Recorded information:
%%
Lemma hsetnx_lookup f v h f' : hsetnx f v h !! f' = if decide (f = f') then Some (default v (h !! f)) else h !! f'.
Proof.
  unfold hsetnx. destruct (h !! f) as [o|] eqn:E; case_decide as Hd; [by subst|done|subst; by rewrite lookup_insert_eq|by rewrite lookup_insert_ne].
Qed.
Lemma hdel_lookup fs h f : hdel fs h !! f = if decide (f ∈ fs) then None else h !! f.
Proof.
  unfold hdel. revert h. induction fs as [|x fs IH]; intros h; cbn; [by rewrite decide_False by set_solver|]. rewrite IH.
  destruct (decide (f ∈ fs)), (decide (f ∈ x :: fs)); try done; try set_solver; [assert (f = x) as -> by set_solver; by rewrite lookup_delete_eq|by rewrite lookup_delete_ne by set_solver].
Qed.
Lemma remembered sid o cache x o' : rememberSession sid o cache !! x = Some o' -> (x = sid /\ o' = o) \/ cache !! x = Some o'.
Proof. unfold rememberSession. rewrite lookup_insert_Some. intros [[-> ->]|[_ Hx]]; [by left|]. case_match; [by rewrite lookup_empty in Hx|by right]. Qed.

(** ** Sessions of several goroutines *)
Record sessOK (w : snworld) : Prop := {
  so_claims sid o o' : (sid, o) ∈ sn_claimed w -> (sid, o') ∈ sn_claimed w -> o = o';
  so_u64 sid o : (sid, o) ∈ sn_claimed w -> is_u64 sid;
  so_hash f o : se_hash (sn_store w) !! f = Some o -> exists sid, f = sessionField sid /\ (sid, o) ∈ sn_claimed w;
  so_cache sid o : se_cache (sn_store w) !! sid = Some o -> (sid, o) ∈ sn_claimed w;
  so_sent sid o : CmdClaim sid o ∈ sn_sent w -> (sid, o) ∈ sn_claimed w;
  so_release sids : CmdRelease sids ∈ sn_sent w -> Forall is_u64 sids /\ sids ⊆ sn_released w;
  so_ran sid : sid ∈ sn_ran w -> is_u64 sid /\ (sid ∉ sn_released w -> is_Some (se_hash (sn_store w) !! sessionField sid));
  so_asks sid o : (sid, Some (Some o)) ∈ sn_asks w -> (sid, o) ∈ sn_claimed w;
  so_asked sid x : (sid, x) ∈ sn_asks w -> is_u64 sid;
  so_answers sid o : (sid, Some o) ∈ sn_answers w -> (sid, o) ∈ sn_claimed w;
}.

Lemma hash_claimed w sid o : sessOK w -> is_u64 sid -> se_hash (sn_store w) !! sessionField sid = Some o -> (sid, o) ∈ sn_claimed w.
Proof. intros HW Hu (sid' & Hf & Hin)%(so_hash _ HW). apply field_inj in Hf as ->; [done|done|by eapply so_u64]. Qed.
%%
Assignment:
An exact copy is needed of the lines from the one containing "so_release sids : CmdRelease" through the end of the records.

Result of this task:
  so_release sids : CmdRelease sids ∈ sn_sent w -> Forall is_u64 sids /\ sids ⊆ sn_released w;
  so_ran sid : sid ∈ sn_ran w -> is_u64 sid /\ (sid ∉ sn_released w -> is_Some (se_hash (sn_store w) !! sessionField sid));
  so_asks sid o : (sid, Some (Some o)) ∈ sn_asks w -> (sid, o) ∈ sn_claimed w;
  so_asked sid x : (sid, x) ∈ sn_asks w -> is_u64 sid;
  so_answers sid o : (sid, Some o) ∈ sn_answers w -> (sid, o) ∈ sn_claimed w;
}.

Lemma hash_claimed w sid o : sessOK w -> is_u64 sid -> se_hash (sn_store w) !! sessionField sid = Some o -> (sid, o) ∈ sn_claimed w.
Proof. intros HW Hu (sid' & Hf & Hin)%(so_hash _ HW). apply field_inj in Hf as ->; [done|done|by eapply so_u64]. Qed.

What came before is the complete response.